Still, the UK government appears determined to fix this with its latest debt-fueled tax package, which has sent the pound to its lowest level since 1985.
And the Bank of Japan – which remains committed to ultra-low interest rates – has been forced to intervene in foreign exchange markets to prop up the yen’s value for the first time in 24 years and try to stem the currency’s ongoing slide against the US dollar .
Investors sold off bonds as the US Federal Reserve continues to raise official interest rates to tame inflation, which is stuck near a four-decade high. (Yields rise when bond prices fall).
As a result, the Fed has hiked interest rates by a total of 3 percentage points so far this year, the fastest monetary tightening since the early 1980s.
This has prompted top economist David Rosenberg to make an even grimmer comparison with the stock market collapse in October.
“We could be heading for an October 1987 crash led by an aggressive Fed and rising bond yields,” he tweeted.
“The difference is that commodities were in a bull market at the time, the dollar was stable and real GDP growth was +5% yoy. So this financial tightening could be worse and there is no economic support.”
As bond yields serve as a benchmark for evaluating other financial assets, the vicious sell-off in bond markets is dragging global equity markets lower, with the US-S&P 500 is now 23 percent below its January peak.
So far, however, investors have lowered price-to-earnings multiples in response to rising interest rates. The real market carnage will come as investors focus on lower earnings.
Eat in profits
For example, Goldman Sachs strategist David Kostin set his year-end target for the S&P 500 from 4300 to 3600 because he believes higher interest rates justify a 15x P/E of S’s say $234&P earnings per share in 2023.

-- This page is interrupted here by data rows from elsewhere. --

Lemma PlanningTargetOfLine_desired_vel
    (init_point : TrajectoryPoint.t) (ref_line : ReferenceLine)
    (target : PlanningTarget.t ReferenceLine) :
  PlanningTargetOfLine cfg init_point ref_line = Some target ->
  exists sl_point,
    XYToSL ref_line
      (PathPoint.x (TrajectoryPoint.path_point init_point))
      (PathPoint.y (TrajectoryPoint.path_point init_point)) = Some sl_point
    /\ PlanningTarget.ref_lane target = ref_line
    /\ PlanningTarget.desired_vel target
       = Rmin (PlanningConfig.desired_velocity cfg)
           (CurvatureSpeedBound cfg ref_line (SLPoint.s sl_point)).
Proof.
  unfold PlanningTargetOfLine.
  destruct (XYToSL ref_line _ _) as [sl_point |]; [| discriminate].
  intros [= <-]. exists sl_point. cbn.
  rewrite std_min_Rmin. auto.
Qed.

(** C9.  Every target returned by [GetPlanningTargets] comes from one of the
    reference lines, on which the origin projects to some [sl_point]; its
    desired velocity is the minimum of the configured cap and of
    max_lat_acc / (|kappa at sl_point.s| + 1e-4), hence at most the cap
    and at most that bound. *)
Theorem GetPlanningTargets_desired_vel
    (ref_lines : list ReferenceLine) (init_point : TrajectoryPoint.t) :
  Forall
    (fun target : PlanningTarget.t ReferenceLine =>
       exists sl_point,
         PlanningTarget.ref_lane target ∈ ref_lines
         /\ XYToSL (PlanningTarget.ref_lane target)
              (PathPoint.x (TrajectoryPoint.path_point init_point))
              (PathPoint.y (TrajectoryPoint.path_point init_point))
            = Some sl_point
         /\ PlanningTarget.desired_vel target
            = Rmin (PlanningConfig.desired_velocity cfg)
                (CurvatureSpeedBound cfg (PlanningTarget.ref_lane target)
                   (SLPoint.s sl_point))
         /\ PlanningTarget.desired_vel target
            <= PlanningConfig.desired_velocity cfg
         /\ PlanningTarget.desired_vel target
            <= CurvatureSpeedBound cfg (PlanningTarget.ref_lane target)
                 (SLPoint.s sl_point))
    (GetPlanningTargets cfg ref_lines init_point).
Proof.
  apply Forall_forall. intros target Hin.
  unfold GetPlanningTargets in Hin.
  apply list_elem_of_omap in Hin as (ref_line & Hline & Htarget).
  apply PlanningTargetOfLine_desired_vel in Htarget
    as (sl_point & Hsl & Hlane & Hvel).
  exists sl_point. rewrite Hlane, Hvel.
  repeat split; auto using Rmin_l, Rmin_r.
Qed.

End PlanningTargets.

(** On the example configuration (cap 10, lateral acceleration 2) a line of
    curvature 0.5 yields one target, with the curvature-limited velocity
    2 / 0.5001, below the cap. *)
Lemma GetPlanningTargets_example :
  exists target,
    @GetPlanningTargets R example_reference_ops example_config [0.5]
      (example_origin 0) = [target]
    /\ PlanningTarget.desired_vel target = 2 / 0.5001
    /\ PlanningTarget.desired_vel target < 10.
Proof.
  eexists. split; [reflexivity |].
  cbn [PlanningTarget.desired_vel example_reference_ops ReferencePointKappa
       example_config PlanningConfig.desired_velocity
       PlanningConfig.max_lat_acc SLPoint.s].
  rewrite std_min_Rmin, (Rabs_pos_eq 0.5) by lra.
  assert (Hbound : 2 / (0.5 + 1e-4) = 2 / 0.5001) by (f_equal; lra).
  assert (Hlt : 2 / 0.5001 < 10).
  { apply Rmult_lt_reg_r with 0.5001; [lra |].
    unfold Rdiv. rewrite Rmult_assoc, Rinv_l by lra. lra. }
  rewrite Hbound, Rmin_right by lra. split; [reflexivity | exact Hlt].
Qed.

(** ** The emergency-stop trajectory *)

Lemma EmergencyStopLoopFrom_length
    (kTimeGap max_decel stop_time : R) (init : TrajectoryPoint.t)
    (count : nat) (i : Z) (st : EmergencyStopLoop) :
  length (EmergencyStopLoopFrom kTimeGap max_decel stop_time init count i st)
  = count.
Proof.
  revert i st. induction count as [| count IH]; intros i st; cbn; [reflexivity |].
  now rewrite IH.
Qed.

(** For a horizon of [n >= 1] steps the generator returns [2 * n] points, the
    first [n] of which are default-constructed. *)
Lemma GenerateEmergencyStopTrajectory_points
    (cfg : PlanningConfig.t) (init : TrajectoryPoint.t) (n : Z) :
  double_to_int (PlanningConfig.max_lookahead_time cfg / PlanningConfig.delta_t cfg)
  = Some n ->
  (1 <= n)%Z ->
  exists pts,
    GenerateEmergencyStopTrajectory cfg init = Some pts
    /\ length pts = Z.to_nat (2 * n)
    /\ take (Z.to_nat n) pts = replicate (Z.to_nat n) TrajectoryPoint.default.
Proof.
  intros Hn Hpos. unfold GenerateEmergencyStopTrajectory.
  rewrite Hn. cbn [mbind option_bind].
  destruct (Z.ltb_spec n 0) as [Hneg | _]; [lia |].
  eexists. split; [reflexivity |]. split.
  - rewrite length_app, length_replicate. cbn [length].
    rewrite EmergencyStopLoopFrom_length. lia.
  - rewrite take_app_length'; [reflexivity | now rewrite length_replicate].
Qed.

Lemma example_config_num_traj_point :
  double_to_int
    (PlanningConfig.max_lookahead_time example_config
     / PlanningConfig.delta_t example_config) = Some 8%Z.
Proof.
  unfold double_to_int. cbn [example_config PlanningConfig.max_lookahead_time
    PlanningConfig.delta_t].
  rewrite (Rtrunc_IZR _ 8) by (lia || lra). reflexivity.
Qed.

(** C3.  With a horizon of 4 and a time step of 0.5, floor(4 / 0.5) = 8, but
    the trajectory generated for an origin of velocity 9 has 16 points; its
    first point is the default-constructed point (velocity 0), and the origin
    with relative time 0 and acceleration -3 is only the ninth point. *)
Theorem GenerateEmergencyStopTrajectory_resize_slip :
  exists pts,
    GenerateEmergencyStopTrajectory example_config (example_origin 9) = Some pts
    /\ Int_part (PlanningConfig.max_lookahead_time example_config
                 / PlanningConfig.delta_t example_config) = 8%Z
    /\ length pts = 16%nat
    /\ pts !! 0%nat = Some TrajectoryPoint.default
    /\ TrajectoryPoint.vel TrajectoryPoint.default = 0
    /\ pts !! 8%nat
       = Some (TrajectoryPoint.Build (PathPoint.Build 0 0 0 0 0 0) 9 (- 3) 0 0 0).
Proof.
  unfold GenerateEmergencyStopTrajectory.
  rewrite example_config_num_traj_point. cbn [mbind option_bind].
  eexists. split; [reflexivity |].
  split; [symmetry; apply Int_part_spec; cbn; lra |].
  split; [reflexivity |].
  split; [reflexivity |].
  split; [reflexivity |].
  change (Z.to_nat 8) with 8%nat. cbn. repeat f_equal; lra.
Qed.

(** Evaluate the generator on the example configuration. *)
Ltac eval_emergency_stop :=
  unfold GenerateEmergencyStopTrajectory;
  rewrite example_config_num_traj_point; cbn [mbind option_bind];
  change (Z.to_nat 8) with 8%nat; change (Z.to_nat (8 - 1)) with 7%nat;
  cbn; rewrite ?plus_IZR; Rcompare; cbn.

(** C1.  On the example configuration (horizon 4, step 0.5, deceleration 3):
    from an origin of velocity 9 the velocities after the eight default
    points are 9, 7.5 and then 10.5 six times, so the velocity rises above
    the origin's and never reaches zero; from an origin of velocity 0 the
    next velocity is -1.5 and the arc length falls from 0.375 to -0.375. *)
Theorem GenerateEmergencyStopTrajectory_velocity_slip :
  (exists pts,
      GenerateEmergencyStopTrajectory example_config (example_origin 9) = Some pts
      /\ map TrajectoryPoint.vel pts
         = replicate 8 0 ++ [9; 7.5; 10.5; 10.5; 10.5; 10.5; 10.5; 10.5])
  /\ (exists pts,
      GenerateEmergencyStopTrajectory example_config (example_origin 0) = Some pts
      /\ map TrajectoryPoint.vel (drop 8 pts)
         = [0; -1.5; 0; 0; 0; 0; 0; 0]
      /\ map (fun tp => PathPoint.s (TrajectoryPoint.path_point tp)) (drop 8 pts)
         = [0; 0.375; -0.375; -0.375; -0.375; -0.375; -0.375; -0.375]).
Proof.
  split.
  - eval_emergency_stop. eexists. split; [reflexivity |].
    cbn. repeat f_equal; lra.
  - eval_emergency_stop. eexists. split; [reflexivity |].
    cbn. split; repeat f_equal; lra.
Qed.

(** ** Position matching *)

Lemma DBL_MAX_large : 1000 < DBL_MAX.
Proof. unfold DBL_MAX. apply IZR_lt. reflexivity. Qed.

Lemma kEps_pos : 0 < kEps.
Proof. unfold kEps. lra. Qed.

(** The scan over one more point: the last point is taken exactly when its
    squared distance is below the running minimum plus [kEps], and the
    running minimum is the squared distance of the point the scan of the
    others ends on (or the incoming minimum, when it takes none). *)
Lemma PositionMatchLoop_snoc (xy : R * R) (q : TrajectoryPoint.t)
    (rest : list TrajectoryPoint.t) :
  forall (i : nat) (min_dist_sqr : R) (min_index : nat),
    exists best : R,
      PositionMatchLoop xy (rest ++ [q]) i min_dist_sqr min_index
      = (if Rltb (dist_sqr xy q) (best + kEps)
         then (i + length rest)%nat
         else PositionMatchLoop xy rest i min_dist_sqr min_index)
      /\ ((best = min_dist_sqr
           /\ PositionMatchLoop xy rest i min_dist_sqr min_index = min_index)
          \/ (exists k p,
                PositionMatchLoop xy rest i min_dist_sqr min_index = (i + k)%nat
                /\ rest !! k = Some p
                /\ best = dist_sqr xy p)).
Proof.
  induction rest as [| tp rest IH]; intros i m mi;
    cbn [app PositionMatchLoop length].
  - exists m. split; [| left; auto].
    destruct (Rltb (dist_sqr xy q) (m + kEps)); [lia | reflexivity].
  - destruct (Rltb (dist_sqr xy tp) (m + kEps)).
    + destruct (IH (S i) (dist_sqr xy tp) i) as (best & Heq & Hcase).
      exists best. split.
      * rewrite Heq. destruct (Rltb (dist_sqr xy q) (best + kEps));
          [lia | reflexivity].
      * right. destruct Hcase as [[-> Hr] | (k & p & Hr & Hp & ->)].
        -- exists 0%nat, tp. rewrite Hr. split; [lia |]. split; reflexivity.
        -- exists (S k), p. rewrite Hr. split; [lia |]. split; [exact Hp | reflexivity].
    + destruct (IH (S i) m mi) as (best & Heq & Hcase).
      exists best. split.
      * rewrite Heq. destruct (Rltb (dist_sqr xy q) (best + kEps));
          [lia | reflexivity].
      * destruct Hcase as [[-> Hr] | (k & p & Hr & Hp & ->)]; [left; auto |].
        right. exists (S k), p. rewrite Hr. split; [lia |].
        split; [exact Hp | reflexivity].
Qed.

(** The rule of the running best: appending a point to a trajectory moves
    the position match to the new point exactly when its squared distance is
    below that of the current match plus [kEps]. *)
Lemma GetPositionMatchedIndex_snoc (xy : R * R) (first : TrajectoryPoint.t)
    (rest : list TrajectoryPoint.t) (q : TrajectoryPoint.t) :
  dist_sqr xy first <= DBL_MAX ->
  exists i p,
    GetPositionMatchedIndex xy (first :: rest) = Some i
    /\ (first :: rest) !! i = Some p
    /\ GetPositionMatchedIndex xy ((first :: rest) ++ [q])
       = Some (if Rltb (dist_sqr xy q) (dist_sqr xy p + kEps)
               then length (first :: rest) else i).
Proof.
  intros Hfirst. pose proof kEps_pos as Heps.
  cbn [app GetPositionMatchedIndex PositionMatchLoop length].
  rewrite Rltb_true by lra.
  destruct (PositionMatchLoop_snoc xy q rest 1 (dist_sqr xy first) 0)
    as (best & Heq & [[-> Hr] | (k & p & Hr & Hp & ->)]); rewrite Heq, Hr.
  - exists 0%nat, first. repeat split.
  - exists (1 + k)%nat, p. repeat split. exact Hp.
Qed.

(** The position match by induction on the appended points: every later
    point is at least [kEps] farther than the match, and the match is
    farther than an earlier point by less than [kEps] for each index between
    them. *)
Lemma GetPositionMatchedIndex_bounds (xy : R * R) (first : TrajectoryPoint.t)
    (rest : list TrajectoryPoint.t) :
  dist_sqr xy first <= DBL_MAX ->
  exists i p,
    GetPositionMatchedIndex xy (first :: rest) = Some i
    /\ (first :: rest) !! i = Some p
    /\ (forall j q, (i < j)%nat -> (first :: rest) !! j = Some q ->
                    dist_sqr xy p + kEps <= dist_sqr xy q)
    /\ (forall j q, (j < i)%nat -> (first :: rest) !! j = Some q ->
                    dist_sqr xy p < dist_sqr xy q + INR (i - j) * kEps).
Proof.
  intros Hfirst. pose proof kEps_pos as Heps.
  induction rest as [| last_tp rest IH] using rev_ind.
  - exists 0%nat, first. cbn [GetPositionMatchedIndex PositionMatchLoop].
    rewrite Rltb_true by lra. split; [reflexivity |]. split; [reflexivity |].
    split.
    + intros [| j] q Hj Hq; [lia | discriminate].
    + intros j q Hj. lia.
  - destruct IH as (i & p & Hres & Hp & Hlater & Hearlier).
    destruct (GetPositionMatchedIndex_snoc xy first rest last_tp Hfirst)
      as (i' & p' & Hres' & Hp' & Hsnoc).
    rewrite Hres in Hres'. injection Hres' as <-.
    rewrite Hp in Hp'. injection Hp' as <-.
    change (first :: rest ++ [last_tp]) with ((first :: rest) ++ [last_tp]).
    assert (Hi : (i < length (first :: rest))%nat).
    { apply lookup_lt_is_Some. eauto. }
    rewrite Hsnoc.
    destruct (Rltb (dist_sqr xy last_tp) (dist_sqr xy p + kEps)) eqn:Hcmp.
    + apply Rltb_spec in Hcmp.
      exists (length (first :: rest)), last_tp.
      split; [reflexivity |]. split.
      { rewrite lookup_app_r by lia. now rewrite Nat.sub_diag. }
      split.
      * intros j q Hj Hq. apply lookup_lt_Some in Hq.
        rewrite length_app in Hq. cbn [length] in Hq, Hj. lia.
      * intros j q Hj Hq. rewrite lookup_app_l in Hq by exact Hj.
        assert (Hone : 1 <= INR (length (first :: rest) - j)).
        { change 1 with (INR 1). apply le_INR. lia. }
        destruct (Nat.lt_trichotomy j i) as [Hlt | [-> | Hgt]].
        -- specialize (Hearlier j q Hlt Hq).
           assert (Hstep : INR (i - j) + 1 <= INR (length (first :: rest) - j)).
           { rewrite <- S_INR. apply le_INR. lia. }
           pose proof (Rmult_le_compat_r kEps _ _ (Rlt_le _ _ Heps) Hstep).
           lra.
        -- rewrite Hp in Hq. injection Hq as <-.
           pose proof (Rmult_le_compat_r kEps _ _ (Rlt_le _ _ Heps) Hone).
           lra.
        -- specialize (Hlater j q Hgt Hq).
           pose proof (Rmult_le_compat_r kEps _ _ (Rlt_le _ _ Heps) Hone).
           lra.
    + apply Rltb_spec_false in Hcmp.
      exists i, p. split; [reflexivity |]. split.
      { rewrite lookup_app_l by exact Hi. exact Hp. }
      split.
      * intros j q Hj Hq.
        destruct (Nat.lt_ge_cases j (length (first :: rest))) as [Hin | Hout].
        -- rewrite lookup_app_l in Hq by exact Hin. eauto.
        -- rewrite lookup_app_r in Hq by exact Hout.
           destruct (j - length (first :: rest))%nat as [| d];
             [| destruct d; discriminate].
           injection Hq as <-. lra.
      * intros j q Hj Hq. rewrite lookup_app_l in Hq by lia. eauto.
Qed.
(** X17 after one wheel tick: press at (0, 0), move to (27, 0). *)
Lemma pan_keeps_grabbed_point_under_cursor_witness :
  (Qabs (Viewport.x
           (Viewport64.handleMouseMove
              (Viewport.drag (Viewport.handleMouseDown 0 0 0 Cases.afterTick))
              27 0 (Viewport.transformRef Cases.afterTick))
         - (Viewport.x (Viewport.transformRef Cases.afterTick) + (27 - 0)))
   <= 6 * (Binary64.unitRoundoff * 100))%Q.
Proof.
  refine (proj1 (proj2 (proj2 (proj2
            (@pan_keeps_grabbed_point_under_cursor Cases.afterTick
               0 0 27 0 0 0 0 0 100 _ _ _ _ _ _ _ _ _))))).
  - vm_compute. reflexivity.
  - apply Qle_bool_iff. vm_compute. reflexivity.
  - apply Qle_bool_iff. vm_compute. reflexivity.
  - apply Qle_bool_iff. vm_compute. reflexivity.
  - apply Qle_bool_iff. vm_compute. reflexivity.
  - apply Qle_bool_iff. vm_compute. reflexivity.
  - apply Qle_bool_iff. vm_compute. reflexivity.
  - apply Qle_bool_iff. vm_compute. reflexivity.
  - apply Qle_bool_iff. vm_compute. reflexivity.
Defined.

(** X18 on three ticks in one window. *)
Lemma wheel_burst_counts_once_witness :
  Viewport.run Viewport.opened
    (Viewport.Wheel Examples.tick
     :: map Viewport.Wheel [Examples.tick; Examples.tick])
  = Viewport.run Viewport.opened [Viewport.Wheel Examples.tick].
Proof.
  apply (proj1 (wheel_burst_counts_once Viewport.opened Examples.tick
                  [Examples.tick; Examples.tick])).
  reflexivity.
Defined.

(** X19 on a move and a secondary-button press. *)
Lemma no_pan_without_primary_button_witness :
  Viewport.run Viewport.opened
    [Viewport.MouseMove 1 2; Viewport.MouseDown 2 0 0] = Viewport.opened.
Proof.
  apply (@no_pan_without_primary_button Viewport.opened
           [Viewport.MouseMove 1 2; Viewport.MouseDown 2 0 0]
           eq_refl eq_refl).
Defined.

(** X21 after the user scrolled up. *)
Lemma button_shown_whenever_intent_false_witness :
  ChatHistory.showScrollButton
    (ChatHistory.run ChatHistory.initial
       [ChatHistory.Scrolled Examples.scrolledUp]) = true.
Proof.
  apply (@button_shown_whenever_intent_false
           [ChatHistory.Scrolled Examples.scrolledUp]).
  reflexivity.
Defined.

(** X22 with 1000 units of content in a 400-unit viewport. *)
Lemma at_bottom_is_monotone_witness :
  ChatHistory.isAtBottom
    {| ChatHistory.scrollHeight := 1000; ChatHistory.clientHeight := 400;
       ChatHistory.scrollTop := 600 |} = true.
Proof.
  apply (proj1 (at_bottom_is_monotone 1000 400 560 600));
    [discriminate | reflexivity].
Defined.

(** X24 on a compiled image kept as it is. *)
Lemma rendered_diagram_offers_all_actions_witness :
  Diagram.toolbar
    (Diagram.renderDiagram_settled Cases.keepMarkup true
       (Diagram.Resolved (js "<svg></svg>")) Diagram.initial)
  = [Diagram.CopyAction; Diagram.DownloadAction; Diagram.ExpandAction].
Proof.
  apply (proj2 (@rendered_diagram_offers_all_actions Cases.keepMarkup
                  (js "<svg></svg>") Diagram.initial) eq_refl).
Defined.

(** X25 after one streamed chunk. *)
Lemma thinking_row_lifecycle_witness :
  thinkingIndicator
    (App.isLoading
       (App.handleSendMessage_upto Examples.hello (Some 1%nat) Examples.idle
          (js "hi") None None))
    (App.messages
       (App.handleSendMessage_upto Examples.hello (Some 1%nat) Examples.idle
          (js "hi") None None))
  = false.
Proof.
  apply (proj1 (proj2 (@thinking_row_lifecycle Examples.hello Examples.idle
                         (js "hi") None None))
           _ _ None 1%nat eq_refl eq_refl).
Defined.
(** A transaction that fails leaves the tables as they were. *)
Lemma transaction_rollback {A} (run : M A) (w w' : World) (e : Exception) :
  Repository.transaction run w = (Throw e, w') -> db w' = db w.
Proof.
  unfold Repository.transaction.
  destruct (run (logged StartTransaction w)) as [[a | e'] w1]; intros H;
    inversion H; reflexivity.
Qed.

(** ** The query for search criteria *)

Lemma fold_addCriterion (props : Suchkriterien) (q : SelectQueryBuilder) :
  let r := fst (fold_left QueryBuilder.addCriterion props (q, false)) in
  alias r = alias q
  /\ joins r = joins q
  /\ wheres r = (wheres q ++ map equalityOn (keys props))%list
  /\ parameters r = fold_left setParameter props (parameters q).
Proof.
  revert q. induction props as [|[k v] props IH]; intros q; cbn zeta.
  - simpl. rewrite app_nil_r. auto.
  - cbn [fold_left QueryBuilder.addCriterion].
    destruct (IH (andWhere (QueryBuilder.flugzeugAlias ++ "." ++ k ++ " = :" ++ k)
                           [(k, v)] q)) as (Ha & Hj & Hw & Hp).
    rewrite Ha, Hj, Hw, Hp. cbn [alias joins wheres parameters andWhere keys map fst].
    rewrite <- app_assoc. auto.
Qed.

Lemma lookup_setParameter_other (key : string) (ps : Parameters)
      (kv : string * JS.Value) :
  String.eqb (fst kv) key = false ->
  lookup key (setParameter ps kv) = lookup key ps.
Proof.
  intros Hne. unfold setParameter. destruct kv as [k v]. cbn [fst] in *.
  induction ps as [|[k' v'] ps IH]; cbn [filter fst app lookup].
  - rewrite Hne. reflexivity.
  - destruct (String.eqb_spec k' k) as [-> | Hk]; cbn [negb app lookup].
    + rewrite Hne. exact IH.
    + destruct (String.eqb k' key); [reflexivity | exact IH].
Qed.

Lemma lookup_setParameters_other (key : string) (props : Suchkriterien)
      (ps : Parameters) :
  (forall kv, In kv props -> String.eqb (fst kv) key = false) ->
  lookup key (fold_left setParameter props ps) = lookup key ps.
Proof.
  revert ps. induction props as [|kv props IH]; intros ps H; simpl.
  - reflexivity.
  - rewrite IH by (intros; apply H; now right).
    apply lookup_setParameter_other. apply H. now left.
Qed.

Lemma without_keys (key : string) (o : Suchkriterien) :
  forall kv, In kv (without key o) -> String.eqb (fst kv) key = false.
Proof.
  intros kv H. apply filter_In in H. destruct H as [_ H].
  destruct (String.eqb (fst kv) key); [discriminate | reflexivity].
Qed.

The risk is that sharply higher interest rates will hurt sales and hurt corporate profits. If that were to happen, and if 2023 S&P earnings per share would fall to say $200, then the US stock market would take another pull down.
Indeed, the combination of a P/E of around 15 with a $200 earnings forecast suggests that the S&The P 500 goal should be around 3000. That would suggest the US stock market is down another 18.8 percent from last week’s close.
In other words, a brutal 37.5 percent plunge from the January peak.
Hartnett warns that while the losses from the great bond bear market of 2022 will rival the three worst bond market falls in the last two centuries, the pain isn’t over yet.
“The bond crash of the last few weeks means credit spreads have hit highs, stocks haven’t bottomed yet,” he says.
He warns that the Fed’s target interest rate, US long-term bond yields and the US unemployment rate will all rise in the 4 to 5 percent range in the coming months.
Investors, he says, are demanding policy coordination and credibility from governments and central banks, and “until they get that, they’re likely to push shorts.”